═════ Data shown

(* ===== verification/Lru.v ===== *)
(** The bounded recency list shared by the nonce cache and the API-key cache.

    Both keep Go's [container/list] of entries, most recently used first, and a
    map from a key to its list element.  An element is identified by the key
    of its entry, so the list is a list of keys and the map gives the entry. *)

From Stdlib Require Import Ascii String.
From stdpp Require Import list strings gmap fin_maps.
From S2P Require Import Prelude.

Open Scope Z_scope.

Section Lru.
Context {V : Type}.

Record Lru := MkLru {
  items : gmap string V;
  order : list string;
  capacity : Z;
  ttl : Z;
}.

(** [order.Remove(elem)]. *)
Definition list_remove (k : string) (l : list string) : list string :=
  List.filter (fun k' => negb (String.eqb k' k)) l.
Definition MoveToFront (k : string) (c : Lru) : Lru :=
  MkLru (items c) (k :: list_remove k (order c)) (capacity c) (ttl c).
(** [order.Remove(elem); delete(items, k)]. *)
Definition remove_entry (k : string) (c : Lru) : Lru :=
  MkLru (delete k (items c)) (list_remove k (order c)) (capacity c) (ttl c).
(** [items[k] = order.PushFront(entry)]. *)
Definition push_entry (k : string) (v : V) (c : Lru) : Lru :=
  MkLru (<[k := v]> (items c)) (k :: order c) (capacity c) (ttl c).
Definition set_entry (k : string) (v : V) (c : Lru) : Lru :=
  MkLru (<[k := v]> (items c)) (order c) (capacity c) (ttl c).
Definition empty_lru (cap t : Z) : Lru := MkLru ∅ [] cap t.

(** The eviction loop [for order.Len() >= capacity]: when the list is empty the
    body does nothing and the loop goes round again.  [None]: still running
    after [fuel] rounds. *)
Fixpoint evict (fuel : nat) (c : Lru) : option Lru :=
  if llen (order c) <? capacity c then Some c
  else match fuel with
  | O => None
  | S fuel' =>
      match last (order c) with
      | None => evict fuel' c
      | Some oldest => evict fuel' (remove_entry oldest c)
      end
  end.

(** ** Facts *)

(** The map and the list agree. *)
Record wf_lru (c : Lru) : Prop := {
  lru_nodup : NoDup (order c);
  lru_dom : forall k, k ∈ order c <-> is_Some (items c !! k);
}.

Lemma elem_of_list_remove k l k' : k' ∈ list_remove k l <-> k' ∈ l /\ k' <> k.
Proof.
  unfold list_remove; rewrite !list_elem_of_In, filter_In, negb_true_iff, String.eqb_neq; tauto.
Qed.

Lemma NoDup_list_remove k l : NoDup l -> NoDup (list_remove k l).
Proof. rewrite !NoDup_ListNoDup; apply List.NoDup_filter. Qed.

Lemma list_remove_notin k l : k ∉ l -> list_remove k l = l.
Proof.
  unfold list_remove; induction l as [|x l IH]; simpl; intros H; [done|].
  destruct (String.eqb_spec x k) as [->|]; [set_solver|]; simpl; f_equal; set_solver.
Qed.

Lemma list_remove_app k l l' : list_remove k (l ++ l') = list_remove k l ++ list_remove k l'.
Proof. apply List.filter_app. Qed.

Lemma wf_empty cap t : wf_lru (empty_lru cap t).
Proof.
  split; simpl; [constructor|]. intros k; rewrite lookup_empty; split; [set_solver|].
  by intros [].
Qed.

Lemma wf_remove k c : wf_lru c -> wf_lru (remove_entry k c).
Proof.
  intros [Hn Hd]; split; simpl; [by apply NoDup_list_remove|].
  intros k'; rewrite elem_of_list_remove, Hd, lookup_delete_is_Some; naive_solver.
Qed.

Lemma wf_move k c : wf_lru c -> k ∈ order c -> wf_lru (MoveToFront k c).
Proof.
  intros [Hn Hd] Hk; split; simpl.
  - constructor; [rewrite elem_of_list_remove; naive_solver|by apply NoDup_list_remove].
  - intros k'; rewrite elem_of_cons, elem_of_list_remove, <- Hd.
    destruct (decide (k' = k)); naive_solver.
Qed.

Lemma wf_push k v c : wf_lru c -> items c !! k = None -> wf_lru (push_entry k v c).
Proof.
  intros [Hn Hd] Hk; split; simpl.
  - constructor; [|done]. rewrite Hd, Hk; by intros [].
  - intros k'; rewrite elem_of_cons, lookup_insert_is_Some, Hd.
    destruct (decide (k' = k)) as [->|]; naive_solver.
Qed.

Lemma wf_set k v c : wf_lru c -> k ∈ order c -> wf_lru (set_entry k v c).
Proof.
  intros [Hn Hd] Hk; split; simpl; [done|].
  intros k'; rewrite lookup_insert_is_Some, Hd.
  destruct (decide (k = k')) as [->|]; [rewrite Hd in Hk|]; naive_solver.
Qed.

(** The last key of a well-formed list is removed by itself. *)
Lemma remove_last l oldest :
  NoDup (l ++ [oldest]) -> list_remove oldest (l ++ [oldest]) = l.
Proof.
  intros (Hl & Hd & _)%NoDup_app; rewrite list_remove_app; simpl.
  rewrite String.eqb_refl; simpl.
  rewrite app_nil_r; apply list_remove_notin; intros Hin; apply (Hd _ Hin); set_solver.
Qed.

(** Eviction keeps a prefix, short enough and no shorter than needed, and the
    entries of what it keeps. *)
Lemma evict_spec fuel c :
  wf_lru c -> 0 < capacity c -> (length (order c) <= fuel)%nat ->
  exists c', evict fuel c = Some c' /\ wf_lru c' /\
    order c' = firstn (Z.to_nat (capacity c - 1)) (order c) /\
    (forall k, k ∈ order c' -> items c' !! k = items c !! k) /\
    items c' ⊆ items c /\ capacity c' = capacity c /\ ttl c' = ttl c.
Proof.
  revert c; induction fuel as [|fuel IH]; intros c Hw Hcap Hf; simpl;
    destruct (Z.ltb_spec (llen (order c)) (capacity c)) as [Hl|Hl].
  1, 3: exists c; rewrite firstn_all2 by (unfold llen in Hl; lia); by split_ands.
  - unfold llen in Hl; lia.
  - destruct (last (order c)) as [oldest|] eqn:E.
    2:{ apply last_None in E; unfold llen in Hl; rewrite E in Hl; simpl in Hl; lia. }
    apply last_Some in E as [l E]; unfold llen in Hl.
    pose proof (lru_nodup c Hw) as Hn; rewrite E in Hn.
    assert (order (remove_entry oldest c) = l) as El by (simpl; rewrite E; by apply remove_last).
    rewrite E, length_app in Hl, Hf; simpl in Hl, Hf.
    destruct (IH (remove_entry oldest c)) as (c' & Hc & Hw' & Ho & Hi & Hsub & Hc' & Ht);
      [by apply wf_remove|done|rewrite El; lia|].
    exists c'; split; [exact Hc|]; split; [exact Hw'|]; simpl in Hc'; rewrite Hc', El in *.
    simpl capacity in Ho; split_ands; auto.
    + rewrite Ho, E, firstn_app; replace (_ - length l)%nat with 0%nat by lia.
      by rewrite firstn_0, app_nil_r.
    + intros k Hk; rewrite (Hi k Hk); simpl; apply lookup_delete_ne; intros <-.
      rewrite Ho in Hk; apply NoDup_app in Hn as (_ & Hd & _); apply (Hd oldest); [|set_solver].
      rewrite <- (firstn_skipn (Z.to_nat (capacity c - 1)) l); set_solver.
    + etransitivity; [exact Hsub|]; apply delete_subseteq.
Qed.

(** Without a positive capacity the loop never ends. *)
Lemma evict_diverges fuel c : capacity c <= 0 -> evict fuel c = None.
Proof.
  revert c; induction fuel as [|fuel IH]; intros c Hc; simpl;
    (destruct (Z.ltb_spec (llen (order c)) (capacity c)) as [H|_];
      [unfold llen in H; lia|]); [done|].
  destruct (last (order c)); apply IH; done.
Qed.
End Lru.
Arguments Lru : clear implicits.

══════════

-- Task directions --
Going through the data above, count the lines where the string "induction" appears, and answer with only that number.

-- Output --
3